3.4. Development and Validation of the Nomogram
Based on the relative weights of the risk factors in Table 2, a nomogram was drawn as shown in Figure 2. For the validation of the nomogram, ROC curves were first drawn for the training and validation set data. The AUC-ROC for the training set was 0.833 (95% CI: 0.793-0.866), and AUC-ROC for the validation set was 0.794 (95% CI: 0.727-0.852). This suggests that the model's discriminative ability was good, as shown in Figure 3. Then, we used the bootstrap self-sampling method to repeat this 1000 times and drew the calibration curves of this nomogram for the training and verification sets. The results showed that the predicted probability of this model is in good agreement with the actual probability and the model calibration is good, as shown in Figure 4. At last, to verify the clinical benefit of the model, DCA curves were drawn for the training and validation set data. According to the DCA curves, the net benefit of the training and verification sets was significantly higher than the two extremes, as shown in Figure 5. Therefore, the nomogram has good clinical benefits.
Figure 2.
Nomogram used for predicting the risk of readmission in patients with HFrEF within 1 year. BMI: body mass index; SBP: systolic blood pressure; LVEF: left ventricular ejection fraction; ARNI: angiotensin receptor neprilysin inhibitor.
Figure 3.
The ROC curves of the clinical predictive model are plotted based on the training set (3A) and validation set (3B). ROC: receiver-operating characteristic; AUC: area under the receiver-operating characteristic.
Figure 4.
Calibration curve of the nomogram on the data of training set (4A) and validation set (4B).
Figure 5.
The clinical benefit of the predictive model was evaluated with data from the training set (5A) and the validation set (5B).
4. Discussion
Studies have shown that patients with HFrEF have a 25.3–35.4% chance of being readmitted to the hospital for HF within 1 year, which is consistent with our study's finding of the 31% HF readmission rate. The high prevalence and mortality of HF have placed a heavy burden on healthcare systems, and the global prevalence of HF is projected to reach 25% by 2030; HFrEF is the type of HF with the worst prognosis [17]. Although medical advances in treating HF have progressed, its prevalence and readmission rates are still increasing [18]. Therefore, early identification of readmission risks for patients with HF and implementation of early intervention is of great significance for patient prognosis [19]. In our study, we found that age, BMI, SBP, diabetes, LVEF, and ARNI were an independent risk factor for HF readmission within 1 year in patients with HFrEF.

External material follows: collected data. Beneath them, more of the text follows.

(** * EventBus: a shallow embedding of eventbus.hpp

    The development follows the header top-down: the C++ types that
    occur in callback signatures and argument bundles, [CallbackWrapper]
    with its three matching attempts, and [EventBus] with its registry
    ([callbacks_map_]), its id counter ([next_id_]) and its operations.

    Effects are explicit.  Member functions that are not [const] are
    computations of a state-and-exception monad over the machine state
    [Sys]; [const] member functions are functions of the bus value. *)

From stdpp Require Import gmap strings list fin_maps sorting.
From Stdlib Require Import NArith ZArith.

(** ** C++ types and values *)

(** Object types after [std::decay_t]: what an argument bundle stores. *)
Inductive vtype :=
| TInt            (* int *)
| TBool           (* bool *)
| TString         (* std::string *)
| TConstCharPtr   (* const char* *)
| TCharPtr        (* char* *)
| TVectorInt.     (* std::vector<int> *)

(** A declared parameter type, one element of [Args...].  The header
    distinguishes by-value, [const T&] and [T&] declarations (see
    [map_to_source_type]).  A wrapper with a [T&] parameter is rejected
    by the compiler, since [std::apply] hands the callback const
    lvalues; the case is kept for [map_to_source_type]. *)
Inductive ptype :=
| ByValue  (t : vtype)    (* T *)
| ConstRef (t : vtype)    (* const T& *)
| LvalRef  (t : vtype).   (* T& *)

Global Instance vtype_eq_dec : EqDecision vtype.
Proof. solve_decision. Defined.

Global Instance ptype_eq_dec : EqDecision ptype.
Proof. solve_decision. Defined.

(** [std::decay_t] on a parameter declaration. *)
Definition decay_t (p : ptype) : vtype :=
  match p with
  | ByValue t | ConstRef t | LvalRef t => t
  end.

(** Values of the object types.  A character pointer is null ([None])
    or points to NUL-terminated text. *)
Inductive value :=
| VInt (z : Z)
| VBool (b : bool)
| VString (s : string)
| VConstCharPtr (p : option string)
| VCharPtr (p : option string)
| VVectorInt (l : list Z).
(** * aesdchar: the AESD character driver (main.c)

    A shallow embedding of [aesd_read] and [aesd_write] over an explicit
    kernel heap, together with the ring log they store commands in, and the
    properties the driver's specification states about them. *)

From Stdlib Require Import ZArith Lia.
From Stdlib.Strings Require Import Byte.
From stdpp Require Import base numbers option list gmap.

Local Open Scope Z_scope.

(** ** Machine integers

    The driver is built for a 64-bit kernel: [size_t] is an unsigned and
    [ssize_t], [loff_t] a signed 64-bit integer.  Values live in [Z]; the two
    functions below are the conversions C applies when a result is stored. *)

Definition size_t (z : Z) : Z := z mod 2 ^ 64.

Definition ssize_t (z : Z) : Z :=
  let m := z mod 2 ^ 64 in if m <? 2 ^ 63 then m else m - 2 ^ 64.

Definition loff_t (z : Z) : Z := ssize_t z.

(** errno values of the kernel headers *)
Definition EINTR : Z := 4.
Definition ENOMEM : Z := 12.
Definition EFAULT : Z := 14.
Definition ERESTARTSYS : Z := 512.

(** The largest request [kmalloc] serves (4 MiB with 4 KiB pages). *)
Definition KMALLOC_MAX_SIZE : Z := 4194304.

(** The delimiter that ends a command, the newline character. *)
Definition newline : byte := x0a.

#[global] Instance byte_eq_decision : EqDecision byte := Byte.byte_eq_dec.

(** ** Device structures *)

(** A pointer is [None] for NULL and [Some a] for the block at address [a]. *)
Abbreviation ptr := (option positive).
Abbreviation heap := (gmap positive (list byte)).

(** Modelled from the spec: [struct aesd_buffer_entry] of
    aesd-circular-buffer.h, which is not part of the sources; main.c uses its
    fields [buffptr] and [size], an Entry of the spec's data model. *)
Record aesd_buffer_entry : Type := {
  buffptr : ptr;
  size : Z
}.

(** Modelled from the spec: the capacity C of the Ring Log, the constant
    AESDCHAR_MAX_WRITE_OPERATIONS_SUPPORTED of aesd-circular-buffer.h
    ("capacity C, default 10"). *)
Definition AESDCHAR_MAX_WRITE_OPERATIONS_SUPPORTED : nat := 10.

(** Modelled from the spec: [struct aesd_circular_buffer] of
    aesd-circular-buffer.h: "a fixed-capacity circular sequence of Entry
    slots, plus write_index (next slot to fill) and full flag"; main.c names
    them [entry], [in_offs] and [full].  [in_offs] is a uint8_t that stays
    below the capacity. *)
Record aesd_circular_buffer : Type := {
  entry : list aesd_buffer_entry;
  in_offs : nat;
  full : bool
}.

(** [struct aesd_dev] as main.c uses it (aesdchar.h is not part of the
    sources); [lock] is true while the mutex is held. *)
Record aesd_dev : Type := {
  circular_buffer : aesd_circular_buffer;
  partial_write_buffer : ptr;
  partial_write_size : Z;
  lock : bool
}.

(** Everything a call can see or change: the kernel heap of kmalloc'ed
    blocks, the caller's user-space buffers, the device, and the file
    position the caller passes by reference. *)
Record world : Type := {
  kmem : heap;
  umem : heap;
  dev : aesd_dev;
  f_pos : Z
}.

Definition set_kmem (h : heap) (w : world) : world :=
  {| kmem := h; umem := umem w; dev := dev w; f_pos := f_pos w |}.
Definition set_umem (h : heap) (w : world) : world :=
  {| kmem := kmem w; umem := h; dev := dev w; f_pos := f_pos w |}.
Definition set_dev (d : aesd_dev) (w : world) : world :=
  {| kmem := kmem w; umem := umem w; dev := d; f_pos := f_pos w |}.
Definition set_f_pos (p : Z) (w : world) : world :=
  {| kmem := kmem w; umem := umem w; dev := dev w; f_pos := p |}.

Definition set_lock (b : bool) (d : aesd_dev) : aesd_dev :=
  {| circular_buffer := circular_buffer d;
     partial_write_buffer := partial_write_buffer d;
     partial_write_size := partial_write_size d;
     lock := b |}.
Definition set_partial (p : ptr) (n : Z) (d : aesd_dev) : aesd_dev :=
  {| circular_buffer := circular_buffer d;
     partial_write_buffer := p;
     partial_write_size := n;
     lock := lock d |}.
Definition set_circular_buffer (b : aesd_circular_buffer) (d : aesd_dev) : aesd_dev :=
  {| circular_buffer := b;
     partial_write_buffer := partial_write_buffer d;
     partial_write_size := partial_write_size d;
     lock := lock d |}.

(** What the environment decides during one call: whether the wait for the
    mutex is cancelled by a signal, what the first and the second [kmalloc]
    of the call return (NULL, or the address of the new block), whether the
    user-space transfer faults, and how many bytes a transfer to the caller
    has stored at most when it fails. *)
Record kenv : Type := {
  lock_intr : bool;
  alloc1 : ptr;
  alloc2 : ptr;
  ufault : bool;
  ustored : nat
}.

(** ** Kernel code as state transformers with early return *)

Inductive outcome (A : Type) : Type :=
  | Next (a : A) (w : world)     (* control reaches the next statement *)
  | Return (r : Z) (w : world)   (* a return statement was executed *)
  | Fault.                       (* undefined behaviour, or stuck for ever *)
Arguments Next {A} a w.
Arguments Return {A} r w.
Arguments Fault {A}.

Definition kfun (A : Type) : Type := world → outcome A.

Definition ret {A} (a : A) : kfun A := λ w, Next a w.
Definition return_ {A} (r : Z) : kfun A := λ w, Return r w.
Definition fault {A} : kfun A := λ _, Fault.
Definition bind {A B} (m : kfun A) (f : A → kfun B) : kfun B :=
  λ w, match m w with
       | Next a w' => f a w'
       | Return r w' => Return r w'
       | Fault => Fault
       end.
Definition gets {A} (f : world → A) : kfun A := λ w, Next (f w) w.
Definition modify (f : world → world) : kfun unit := λ w, Next tt (f w).

Notation "x <- m ;; k" := (bind m (λ x, k))
  (at level 100, m at next level, right associativity).
Notation "m ;; k" := (bind m (λ _, k))
  (at level 100, right associativity).

(** A function body ends in a return statement on every path; a call yields
    the returned value and the world it leaves, or nothing if it faulted. *)
Definition call (body : kfun Empty_set) (w : world) : option (Z * world) :=
  match body w with
  | Return r w' => Some (r, w')
  | Next e _ => match e with end
  | Fault => None
  end.

(** ** Kernel primitives *)

(** [kmalloc(n, GFP_KERNEL)]: the environment answers NULL or an address, and
    a request above [KMALLOC_MAX_SIZE] is always answered NULL.  The block's
    initial contents are unspecified and modelled as zero bytes.  An
    allocator never hands out an address that is still allocated (see
    [kenv_ok] below); the model gives no meaning to such an answer. *)
Definition kmalloc (o : ptr) (n : Z) : kfun ptr :=
  λ w, match o with
       | None => Next None w
       | Some a =>
           if KMALLOC_MAX_SIZE <? n then Next None w
           else match kmem w !! a with
                | None => Next (Some a) (set_kmem (<[a := replicate (Z.to_nat n) x00]> (kmem w)) w)
                | Some _ => Fault
                end
       end.

(** [kfree(p)] of a block that is not allocated is a double free. *)
Definition kfree (a : positive) : kfun unit :=
  λ w, match kmem w !! a with
       | Some _ => Next tt (set_kmem (delete a (kmem w)) w)
       | None => Fault
       end.

(** Read [n] bytes at [p + off]; outside the block is undefined. *)
Definition load (p : positive) (off n : Z) : kfun (list byte) :=
  λ w, match kmem w !! p with
       | Some blk =>
           if decide (0 ≤ off ∧ 0 ≤ n ∧ off + n ≤ Z.of_nat (length blk))
           then Next (take (Z.to_nat n) (drop (Z.to_nat off) blk)) w
           else Fault
       | None => Fault
       end.

(** [blk] with the bytes from offset [off] on overwritten by [bs]. *)
Definition splice (off : nat) (bs blk : list byte) : list byte :=
  take off blk ++ bs ++ drop (off + length bs) blk.

(** Write [bs] at [p + off]; outside the block is undefined. *)
Definition store (p : positive) (off : Z) (bs : list byte) : kfun unit :=
  λ w, match kmem w !! p with
       | Some blk =>
           if decide (0 ≤ off ∧ off + Z.of_nat (length bs) ≤ Z.of_nat (length blk))
           then Next tt (set_kmem (<[p := splice (Z.to_nat off) bs blk]> (kmem w)) w)
           else Fault
       | None => Fault
       end.

(** [memcpy(dst + doff, src + soff, n)] *)
Definition memcpy (dst : positive) (doff : Z) (src : positive) (soff n : Z) : kfun unit :=
  bs <- load src soff n ;; store dst doff bs.

(** [memchr(p, c, n)]: the offset of the first [c] among the [n] bytes at
    [p], or NULL. *)
Definition memchr (p : positive) (c : byte) (n : Z) : kfun (option Z) :=
  bs <- load p 0 n ;;
  ret ((λ r, Z.of_nat (fst r)) <$> list_find (λ b, b = c) bs).

(** [copy_from_user(to, from, n)] returns the number of bytes it could not
    copy: none when all arrived, and otherwise, when the transfer faults or
    the user buffer is shorter than [n], all of them.  What a failing
    transfer has stored in the destination by then is left out: the
    destination is a kernel block that the one caller frees at once. *)
Definition copy_from_user (flt : bool) (to from : positive) (n : Z) : kfun Z :=
  λ w, match umem w !! from with
       | Some data =>
           if flt || (Z.of_nat (length data) <? n) then Next n w
           else (store to 0 (take (Z.to_nat n) data) ;; ret 0) w
       | None => Next n w
       end.

(** The number of bytes a failing transfer of [n] bytes to a caller's buffer
    that holds [old] has stored: at most [stored], what the environment
    allows, never beyond the buffer, and not all [n]. *)
Definition stored_prefix (stored : nat) (old : list byte) (n : Z) : nat :=
  Nat.min (Nat.min stored (length old)) (Z.to_nat (n - 1)).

The incidence of HF increases with age and is accompanied by changes in the heart structure and function [3, 4, 20, 21]. Ferreira et al. showed that elderly patients with HFrEF had a poor prognosis, and cardiovascular markers positively correlated with age were related to extracellular matrix organization and inflammatory processes [22]. For cardiovascular disease, age is not only a significant risk factor but can even determine the prognosis of HF [23, 24]. Economic development has improved peoples' living standards, and obesity has become a public health concern [25]. A study has shown that a lower BMI is strongly related to an increased risk of all-cause death from cardiovascular disease [26] and low BMI has also been identified as an independent risk factor for all-cause readmission [14].
Hypertension is the most common and important risk factor for HF, and 75% of patients with HF have hypertension, and studies have shown that long-term stable blood pressure control can reduce HF risk by 50% [27, 28]. Studies have shown that both high and low systolic blood pressure will lead to a poor prognosis for patients with HFrEF, which is consistent with our findings [29–31]. DM is common, accounting for about 40% of HF patients and also adversely affects the prognosis of patients with HF [32, 33]. The study by Mac Donald et al. showed that DM was a significant independent predictor of high mortality and HF readmission [34]. The mechanism of how hyperglycemia affects the prognosis of patients with HF has not been fully elucidated; it is speculated to be related to the following factors [35–37]: (1) directly or indirectly affecting myocardial cell function through vascular injury, (2) persistent hyperglycemia-induced oxidative stress leading to cardiomyocyte failure and necrosis, (3) irreversible advanced glycosylation end-products (AGEs), which reduce myocardial contractility and compliance, and (4) diabetic nephropathy may limit the use or uptitration of renin–angiotensin–aldosterone system (RAAS) blockade agents [38].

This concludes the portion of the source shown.